AFP - Several thousand anti-government protestors, mostly young people, marched through the Croatian capital on Wednesday calling on conservative Prime Minister Jadranka Kosor to step down.
It was another in a series of anti-government protests, organised on Facebook, since late February with demonstrators accusing the government of corruption and mismanaging the economy.
The protestors initially marched through downtown Zagreb without incident, four days after violent clashes between demonstrators and police left dozens injured.
However, late Wednesday the protestors burned a flag of the European Union, which Croatia aspires to join, and a flag of the main opposition Social Democrats, commercial Nova television reported. They also tore up a flag of the ruling Croatian Democratic Union (HDZ).
"We will finish what we have started. ... The corrupt government will have to face reality," the main organiser Ivan Pernar, 25, told the protestors who initially gathered at Zagreb's central Cvjetni Trg square.

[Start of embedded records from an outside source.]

(** * dnscache: the record cache and the request dispatch of the caching
      DNS forwarder

    A shallow embedding of [cache_server.go] (package [main] of
    github.com/ochinchina/dnscache).  Go values are modelled as follows.

    - [uint16] and [uint32] fields are integers of [Z]; the only
      arithmetic done on them, the [int64] product of
      [time.Duration(ttl) * time.Second], has its wrap-around written out.
    - [time.Time] is an instant counted in nanoseconds on an unbounded
      axis, [Time.Add] is addition and [Time.After] the strict order; the
      readings of [time.Now()] are arguments of the functions that take
      them.
    - [*dns.Msg] is a location of a message heap: the cache and the
      handler share message objects, they do not copy them.
    - [map[string]*DNSCacheItem] is a finite map with string keys.
    - a Go function with an [error] result returns a [result]; the
      functions that always return the [nil] error keep their Go tuple.
    - the diagnostics of [zap] and the calls into the DNS library
      (exchange with an upstream, reply to the requester) are events of a
      trace. *)

From Stdlib Require Import ZArith Lia.
From stdpp Require Import base strings pretty list gmap fin_maps.

Local Open Scope Z_scope.
Local Open Scope string_scope.

(** ** DNS messages (github.com/miekg/dns) *)

Definition TypeA : Z := 1.
Definition TypeAAAA : Z := 28.

(** [dns.Question] *)
Record Question := mkQuestion {
  Name : string;
  Qtype : Z;   (* uint16 *)
  Qclass : Z;  (* uint16 *)
}.

(** [dns.RR_Header] with the record data of the resource record. *)
Record RR := mkRR {
  Hdr_Name : string;
  Rrtype : Z;  (* uint16 *)
  Class : Z;   (* uint16 *)
  Ttl : Z;     (* uint32 *)
  Rdata : string;
}.

(** [dns.Msg]: the header fields the program touches and the sections. *)
Record Msg := mkMsg {
  Id : Z;      (* uint16 *)
  Rcode : Z;
  Questions : list Question;
  Answer : list RR;
  Ns : list RR;
  Extra : list RR;
}.

Definition set_Id (id : Z) (m : Msg) : Msg :=
  {| Id := id; Rcode := Rcode m; Questions := Questions m;
     Answer := Answer m; Ns := Ns m; Extra := Extra m |}.

#[global] Instance Question_eq_dec : EqDecision Question.
Proof. solve_decision. Defined.
#[global] Instance RR_eq_dec : EqDecision RR.
Proof. solve_decision. Defined.
#[global] Instance Msg_eq_dec : EqDecision Msg.
Proof. solve_decision. Defined.
#[global] Instance Msg_inhabited : Inhabited Msg :=
  populate (mkMsg 0 0 [] [] [] []).

Definition uint16 (z : Z) : Prop := 0 <= z < 2 ^ 16.
Definition uint32 (z : Z) : Prop := 0 <= z < 2 ^ 32.

(** ** Errors and results *)

Inductive error :=
| ErrNoResponse                          (* "No response for %v" *)
| ErrNoKey                               (* "No key for %v" *)
| ErrUnsupportedProtocol (proto : string) (* "Unsupported protocol %s" *)
| ErrLibrary (msg : string).             (* an error of the DNS library *)

Inductive result (A : Type) :=
| Ok (a : A)
| Err (e : error).
Arguments Ok {A} a.
Arguments Err {A} e.

Definition is_Ok {A} (r : result A) : bool :=
  match r with Ok _ => true | Err _ => false end.

(** ** Time *)

(** A [time.Time] instant and a [time.Duration], both in nanoseconds. *)
Definition Time := Z.
Definition Second : Z := 1000000000.

Definition wrap64 (z : Z) : Z := (z + 2 ^ 63) mod 2 ^ 64 - 2 ^ 63.

(** [time.Duration(ttl) * time.Second], an [int64] product. *)
Definition ttl_duration (ttl : Z) : Z := wrap64 (ttl * Second).

(** ** The record cache *)

Definition loc := positive.

(** [DNSCacheItem] *)
Record DNSCacheItem := mkItem {
  timeOut : Time;
  resp : loc;   (* *dns.Msg *)
}.

#[global] Instance DNSCacheItem_eq_dec : EqDecision DNSCacheItem.
Proof. solve_decision. Defined.

(** The memory the handler works on: the message objects and the map of
    the [DNSCache] of one cache server. *)
Record State := mkState {
  heap : gmap loc Msg;
  cache : gmap string DNSCacheItem;
}.

Definition state_upd_cache (f : gmap string DNSCacheItem -> gmap string DNSCacheItem)
    (σ : State) : State :=
  {| heap := heap σ; cache := f (cache σ) |}.

Definition state_upd_heap (f : gmap loc Msg -> gmap loc Msg) (σ : State) : State :=
  {| heap := f (heap σ); cache := cache σ |}.

(** [NewDNSCache] *)
Definition NewDNSCache : gmap string DNSCacheItem := ∅.

(** ** Events *)

(** [zapcore.Level], the levels the program logs at. *)
Inductive Level := DebugLevel | InfoLevel | ErrorLevel.

(** [dns.Client] and the [DNSServer] that wraps it. *)
Record Client := mkClient { client_Net : string }.
Record DNSServer := mkDNSServer {
  client : Client;
  addr : string;
}.

Inductive Event :=
| EvLog (lvl : Level) (msg : string)          (* zap.L().<lvl>(msg, ...) *)
| EvExchange (i : nat) (s : DNSServer) (req : Msg)
                                              (* s.Exchange(req), i-th upstream *)
| EvWriteMsg (l : loc) (m : Msg).             (* w.WriteMsg(l), [m] on the wire *)

Definition is_write (e : Event) : bool :=
  match e with EvWriteMsg _ _ => true | _ => false end.

Definition is_exchange (e : Event) : bool :=
  match e with EvExchange _ _ _ => true | _ => false end.

(** ** [getKey] *)

(** [fmt.Sprintf("%s-%d", name, qtype)] *)
Definition Sprintf_s_d (name : string) (qtype : Z) : string :=
  name ++ "-" ++ pretty qtype.

Definition getKey (req : Msg) : result string :=
  match Questions req with
  | [question] =>
      if bool_decide (Qtype question = TypeAAAA) || bool_decide (Qtype question = TypeA)
      then Ok (Sprintf_s_d (Name question) (Qtype question))
      else Err ErrNoKey
  | _ => Err ErrNoKey
  end.

(** ** [NewDNSCacheItem], [isTimeout] *)

(** [resp.Answer[0]] is out of range on an empty answer section: the Go
    code panics there, the model returns [None]. *)
Definition NewDNSCacheItem (now : Time) (h : gmap loc Msg) (r : loc) : option DNSCacheItem :=
  match Answer (h !!! r) !! 0%nat with
  | Some rr => Some {| timeOut := now + ttl_duration (Ttl rr); resp := r |}
  | None => None
  end.

(** [time.Now().After(dci.timeOut)] *)
Definition isTimeout (now : Time) (dci : DNSCacheItem) : bool :=
  bool_decide (timeOut dci < now).

(** ** [findResponse] *)

(** [now] is the reading of [time.Now()] in [isTimeout]. *)
Definition findResponse (now : Time) (req : Msg) (σ : State)
    : result loc * State * list Event :=
  match getKey req with
  | Ok key =>
      match cache σ !! key with
      | Some item =>
          if isTimeout now item
          then (Err ErrNoResponse, state_upd_cache (delete key) σ, [])
          else (Ok (resp item), σ, [EvLog DebugLevel "find response from cache"])
      | None => (Err ErrNoResponse, σ, [])
      end
  | Err _ => (Err ErrNoResponse, σ, [])
  end.

(** ** [cacheResponse] *)

(** [now] is the reading of [time.Now()] in [NewDNSCacheItem]. *)
Definition cacheResponse (now : Time) (req : Msg) (r : loc) (σ : State)
    : State * list Event :=
  if bool_decide (0 < length (Answer (heap σ !!! r)))%nat then
    match getKey req with
    | Ok key =>
        match NewDNSCacheItem now (heap σ) r with
        | Some item =>
            (state_upd_cache <[key := item]> σ, [EvLog DebugLevel "cache response"])
        | None => (σ, [EvLog DebugLevel "cache response"])
        end
    | Err _ => (σ, [])
    end
  else (σ, []).

(** ** Address parsing *)

(** [strings.HasPrefix(s, p)] *)
Definition HasPrefix (s p : string) : bool := String.prefix p s.

(** [s[n:]] for [n <= len(s)] *)
Definition slice_from (n : nat) (s : string) : string :=
  String.substring n (String.length s - n) s.

Definition parseListenAddr (listenAddr : string) : string * string * option error :=
  if HasPrefix listenAddr "udp:" then ("udp", slice_from 4 listenAddr, None)
  else if HasPrefix listenAddr "tcp:" then ("tcp", slice_from 4 listenAddr, None)
  else ("udp", listenAddr, None).

Definition parseDNSServerAddr (dnsServerAddr : string) : string * string * option error :=
  parseListenAddr dnsServerAddr.

(** ** Upstream resolvers *)

(** [NewDNSServer]; the second component is what it logs. *)
Definition NewDNSServer (server : string) : result DNSServer * list Event :=
  let '(proto, addr, err) := parseDNSServerAddr server in
  match err with
  | Some e => (Err e, [EvLog ErrorLevel "fail to parse server address"])
  | None => (Ok {| client := {| client_Net := proto |}; addr := addr |}, [])
  end.

(** [CacheServer]; its [cache] field points to the map of the [State]. *)
Record CacheServer := mkCacheServer {
  listenAddrs : list string;
  servers : list DNSServer;
}.

(** The loop of [NewCacheServer]: [dnsServers] is the slice built so far. *)
Fixpoint NewCacheServer_loop (servers : list string) (dnsServers : list DNSServer)
    : list DNSServer :=
  match servers with
  | [] => dnsServers
  | server :: rest =>
      match fst (NewDNSServer server) with
      | Err _ => NewCacheServer_loop rest dnsServers
      | Ok dnsServer => NewCacheServer_loop rest (dnsServers ++ [dnsServer])
      end
  end.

As during previous protests, the demonstrators tried to march towards the government seat where protests are banned, with hundreds of others joining them on their way, but riot police blocked them.
They then marched through the centre of Zagreb towards the seat of the HDZ.
"Citizens Hired You, Now You're Fired," read some of the banners carried by the protestors, who chanted "Come on the Streets," "We Want Elections" and "Jadranka Go Away."
Late Wednesday, some 300 demonstrators arrived in front of the building where Kosor lives, which was protected by riot police, and chanted anti-government slogans, local media reported.
On Saturday, 50 people including 32 police officers were injured in violence that erupted when several hundred people, among them football fans, clashed with riot police who prevented them from marching towards the government building.
Anti-government protests were held Wednesday in three other major Croatian towns -- Rijeka, Split and Djakovo -- gathering between 100 and 300 people in each.
Kosor took over the helm of the government in 2009 when her predecessor Ivo Sanader, currently detained on suspicion of corruption and abuse of power, suddenly stepped down.
Croatia, which aspires to become an EU member in 2012, was hard hit by the global economic crisis and has seen negative growth for the past two years.